Problem details - Using the listing below, retype exactly the lines starting at the one with "ing_ingested_by : option Actor;" and ending at the one with "cost_cached_input_tokens : option Z;", and include both.
------------------------------------------------
(** A row of [gwk.ingested_record]. *)
Record IngestedRow (T V : Type) := {
  ing_kind : string;
  ing_payload : V;
  ing_payload_ref : option PayloadRef;
  ing_ingested_by : option Actor;
  ing_event_seq : Z;
  ing_ingested_at : T;
}.
Arguments ing_kind {T V}. Arguments ing_payload {T V}. Arguments ing_payload_ref {T V}.
Arguments ing_ingested_by {T V}. Arguments ing_event_seq {T V}.
Arguments ing_ingested_at {T V}. Arguments Build_IngestedRow {T V}.


(** A row of [gwk.cost_entry]. *)
Record CostRow (T : Type) := {
  cost_attempt_id : option string;
  cost_engine_session_id : option string;
  cost_dispatch_node_id : option string;
  cost_engine : string;
  cost_model : option string;
  cost_input_tokens : option Z;
  cost_cached_input_tokens : option Z;
  cost_cache_write_tokens : option Z;
  cost_output_tokens : option Z;
  cost_reasoning_tokens : option Z;
  cost_micros : option Z;
  cost_is_estimate : option bool;
  cost_recorded_at : T;
}.
Arguments cost_attempt_id {T}. Arguments cost_engine_session_id {T}.
Arguments cost_dispatch_node_id {T}. Arguments cost_engine {T}. Arguments cost_model {T}.
Arguments cost_input_tokens {T}. Arguments cost_cached_input_tokens {T}.
Arguments cost_cache_write_tokens {T}. Arguments cost_output_tokens {T}.
Arguments cost_reasoning_tokens {T}. Arguments cost_micros {T}. Arguments cost_is_estimate {T}.
Arguments cost_recorded_at {T}. Arguments Build_CostRow {T}.


(** A row of [gwk_internal.pty_delivery]. *)
Record DeliveryRow (T : Type) := {
  dv_command_id : string;
  dv_event_id : string;
  dv_event_seq : Z;
  dv_input_binding : option string;
  dv_claim_token : option string;
  dv_claimed_until : option T;
  dv_delivered_at : option T;
  dv_failed_at : option T;
  dv_indeterminate_at : option T;
  dv_failure_code : option string;
  dv_failure_message : option string;
}.
Arguments dv_command_id {T}. Arguments dv_event_id {T}. Arguments dv_event_seq {T}.
Arguments dv_input_binding {T}. Arguments dv_claim_token {T}. Arguments dv_claimed_until {T}.
Arguments dv_delivered_at {T}. Arguments dv_failed_at {T}. Arguments dv_indeterminate_at {T}.
Arguments dv_failure_code {T}. Arguments dv_failure_message {T}.
Arguments Build_DeliveryRow {T}.


(** A row of [gwk_internal.checkpoint]. *)
Record CheckpointRow (T : Type) := {
  ck_schema_version : Z;
  ck_projection_hash : string;
  ck_records_ref : PayloadRef;
  ck_created_at : T;
}.
Arguments ck_schema_version {T}. Arguments ck_projection_hash {T}.
Arguments ck_records_ref {T}. Arguments ck_created_at {T}. Arguments Build_CheckpointRow {T}.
------------------------------------------------
The answer -
  ing_ingested_by : option Actor;
  ing_event_seq : Z;
  ing_ingested_at : T;
}.
Arguments ing_kind {T V}. Arguments ing_payload {T V}. Arguments ing_payload_ref {T V}.
Arguments ing_ingested_by {T V}. Arguments ing_event_seq {T V}.
Arguments ing_ingested_at {T V}. Arguments Build_IngestedRow {T V}.


(** A row of [gwk.cost_entry]. *)
Record CostRow (T : Type) := {
  cost_attempt_id : option string;
  cost_engine_session_id : option string;
  cost_dispatch_node_id : option string;
  cost_engine : string;
  cost_model : option string;
  cost_input_tokens : option Z;
  cost_cached_input_tokens : option Z;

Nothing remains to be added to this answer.